The university plans for every semester with the health and safety of our community members as our top priority. With new guidelines from the CDC and our local health authorities, we are updating the health guidelines for our campuses.
Please refer to the county status on tab one of this web page to determine whether a face mask is recommended on specific Kent State campuses when indoors with others.
You could also choose to rely on the headlines on the coronavirus home page to see the most recent emails with updated campus and county community health level alerts and statuses, which impact face-mask recommendations.
For those individuals who choose to continue wearing a face mask, below are some best practices and tips.
The Centers for Disease Control and Prevention recommends that cloth face coverings be washed after each use.
If that isn't possible, reusable cloth masks should be washed as soon as they become dirty or at least once per week. Always wash your hands after handling or touching a used mask. Reusable face masks can be washed along with your regular laundry, using regular detergent and settings appropriate for the fabric. Dry the mask completely in a warm or hot dryer. Hand-washing is also appropriate with detergent and water. Masks should be thoroughly rinsed and dried completely prior to reuse. N95 and KN95 respirators should not be washed (water destroys the electrostatic charge that captures viruses). If dirty or potentially contaminated, they should be placed in the trash.
Disposable face masks should be thrown away after a single use.
1. Always remove face coverings correctly. To do so:
2. Wash your hands after handling or touching a used face covering.
The Centers for Disease Control and Prevention (CDC) recommends three styles of face coverings for protection from the virus causing COVID-19:
Face coverings should completely cover your nose and mouth, fit snugly against the sides of your face and have a pliable nose bridge that can seal around the nose. Reasonable accommodations will be provided to anyone who cannot wear a face covering. KN95 and medical-grade masks can be picked up at the at-home rapid test site distribution locations across the Kent and Regional Campuses.
Acceptable alternatives are available, including transparent face coverings and face shields. Be advised that for a face shield to be protective against transmitting the virus, it must wrap around to the ears and down past the chin where an obstructive modification is used to prevent virus from being exhaled out below the shield. Per the CDC, bandanas are not suitable face coverings as they are too thin and too loose to provide the needed protection.
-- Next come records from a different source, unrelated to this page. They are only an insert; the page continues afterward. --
Inductive history (base : table) : Server -> Prop :=
| created n hc i : history base (new_server n hc base i)
| started s a s' : history base s -> server_fd_ s = -1 -> unused (fds s) (a_socket a) ->
    Forall is_Some (a_epolls a) -> length (a_epolls a) = Z.to_nat (numWorkers_ s) ->
    unused_all (opened Listener (a_socket a) (fds s)).2 (a_epolls a) ->
    state_of (start a s) = Some s' -> history base s'
| stopped s : history base s -> history base (stop s)
| accepted s fd address nb add : history base s -> acceptThread_ s = true -> unused (fds s) (Some fd) ->
    history base (on_accept fd address nb add s)
| worked s efd fd flags chunks fin srv' : history base s -> fd ∈ dom (EpollServer.connections_ (srv s)) ->
    EpollServer.worker_event efd fd flags chunks fin (srv s) = Ret srv' ->
    history base (after s srv' (fds s)).

(** Stopped with nothing owned, or with what it owns - running, unless a thread could not be created. *)
Definition inv (base : table) (s : Server) : Prop :=
  if server_fd_ s =? -1
  then acceptThread_ s = false /\ epollFds_ s = [] /\ EpollServer.connections_ (srv s) = ∅ /\ fds s = base
  else owns base (owned s) (fds s).

Lemma resize_length n l : length (resize n l) = n.
Proof. unfold resize. rewrite length_app, length_take, length_replicate. lia. Qed.

Lemma stop_inv base s : inv base s -> inv base (stop s).
Proof.
  unfold inv. cbn [server_fd_ acceptThread_ stop]. intros Hi. change (-1 =? -1) with true. cbv iota. split_and!; try done.
  destruct (Z.eqb_spec (server_fd_ s) (-1)) as [Hfd|_]; [|by apply stop_gives_back].
  destruct Hi as (_ & He & Hc & Hb). unfold stop. cbn [fds]. rewrite Hfd, He, Hc. by rewrite dom_empty_L, elements_empty.
Qed.

Lemma epoll_start_inv base a s s' :
  inv base s -> server_fd_ s = -1 -> unused (fds s) (a_socket a) ->
  Forall is_Some (a_epolls a) -> length (a_epolls a) = Z.to_nat (numWorkers_ s) ->
  unused_all (opened Listener (a_socket a) (fds s)).2 (a_epolls a) ->
  state_of (start a s) = Some s' -> inv base s'.
Proof.
  intros Hi Hfd Hu He Hlen Hus. unfold inv in Hi. rewrite Hfd in Hi. destruct Hi as (Ha & Hefd & Hc & Hb).
  unfold start. destruct (a_socket a) as [fd|]; cbn [opened snd] in *.
  2: { intros [= <-]. unfold inv. by cbn. }
  destruct Hu as [Hpos Hn]. rewrite (proj2 (Z.ltb_ge fd 0)) by done.
  assert (Hback : close fd (<[fd := Listener]> (fds s)) = base) by (rewrite close_opened; done).
  destruct (a_nonblock a); cbn [negb]; [|intros [= <-]; unfold inv; by cbn].
  destruct (a_bind a); cbn [negb]; [|intros [= <-]; unfold inv; by cbn].
  destruct (a_listen a); cbn [negb]; [|intros [= <-]; unfold inv; by cbn].
  assert (Ho : owns base [(fd, Listener)] (<[fd := Listener]> (fds s))).
  { rewrite Hb. rewrite Hb in Hn. apply owns_open; [apply owns_nil|done]. }
  destruct (create_epolls_ok 0 (a_epolls a) (resize (Z.to_nat (numWorkers_ s)) (epollFds_ s)) _ base _ He Hus Ho)
    as (efds & t & -> & Hefds & Hown); [by rewrite resize_length|].
  assert (Hup : forall b workers, inv base (mkServer (numWorkers_ s) true fd b workers efds (srv s) t)).
  { intros b workers. unfold inv. cbn [server_fd_]. rewrite (proj2 (Z.eqb_neq fd (-1))) by lia.
    unfold owned. cbn [server_fd_ epollFds_ srv fds].
    rewrite Hc, dom_empty_L, elements_empty. cbn [map]. rewrite app_nil_r, Hefds. cbn [take app].
    eapply owns_perm; [|exact Hown]. rewrite reverse_Permutation. symmetry. apply Permutation_cons_append. }
  destruct (spawn_workers _ _ _) as [[what|] workers]; [by intros [= <-]|].
  rewrite Ha, assign_free. destruct (a_accept a); by intros [= <-].
Qed.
When selecting a face covering and verifying best practices for how to wear a face covering, please see this CDC web page.
Traditional, transparent face shields are used in conjunction with a cloth face covering, surgical mask or N95 filter respirator. This face shield is used primarily by first responders and medical personnel, as the shield serves to block virus and debris from clogging the face covering and limiting its usefulness when used in areas of high virus load (hospitals, ambulances, etc.). It wraps around the face to the ear and down the face to approximately chin level.
One non-traditional face shield is available from Pam Fitzgerald (for faculty and staff) or Amanda Feaster (for students) for those who cannot wear something that directly covers the nose and mouth. Find their contact information in the university's online phone directory. This shield wraps farther around the face, almost covering the ears and past the chin. Importantly, it has a chin shelf that folds up to prevent exhaled virus from escaping from behind the shield.
We know there have been times when these have been hard to find. The university has provided KN95 and medical-grade masks at the rapid test distribution sites on the Kent Campus and the Regional Campuses. All units have access to ordering and maintaining a supply of KN95 and medical-grade masks at all campuses. This information has been communicated. Students in the residence halls have been supplied with KN95 masks at the start of the semester. All students have received email communication on the best types and locations of masks, and this information is on the website.
Kent State will be providing face coverings to students and employees who attend large events on campus. Faculty and staff will have face coverings available within their unit/department.
If you are seeking these items from other locations, keep these tips in mind:
The KF94 (KF stands for “Korean filter,” and the 94 means it filters 94% of particles) is a high-quality mask that folds flat and is made in Korea. Its efficacy is similar to the N95 and KN95. It is designed specifically for the consumer market. Unfortunately, counterfeit KF94 respirators have been identified globally, making purchases from a reputable distributor essential for safety.
If your mask is wet (from exhaled moisture), is dirty (from sweat, makeup or other substances) or has been exposed to a known source of COVID-19 (being within 6 feet of a positive case for more than 15 minutes), carefully remove it by the ear loops or head straps (not the front of the mask) and store it in a plastic bag until it can be washed. Wash as soon as possible to prevent it from getting moldy.
If your N95 or KN95 respirator is wet (from exhaled moisture), it should be put into a paper bag and left to air dry for at least 72 hours before reuse. If the respirator is dirty (from sweat, makeup or other substances) or it has been exposed to a known source of COVID-19 (being within 6 feet of a positive case for more than 15 minutes), carefully remove it by the ear loops or head straps (not the front of the respirator) and discard it in the trash.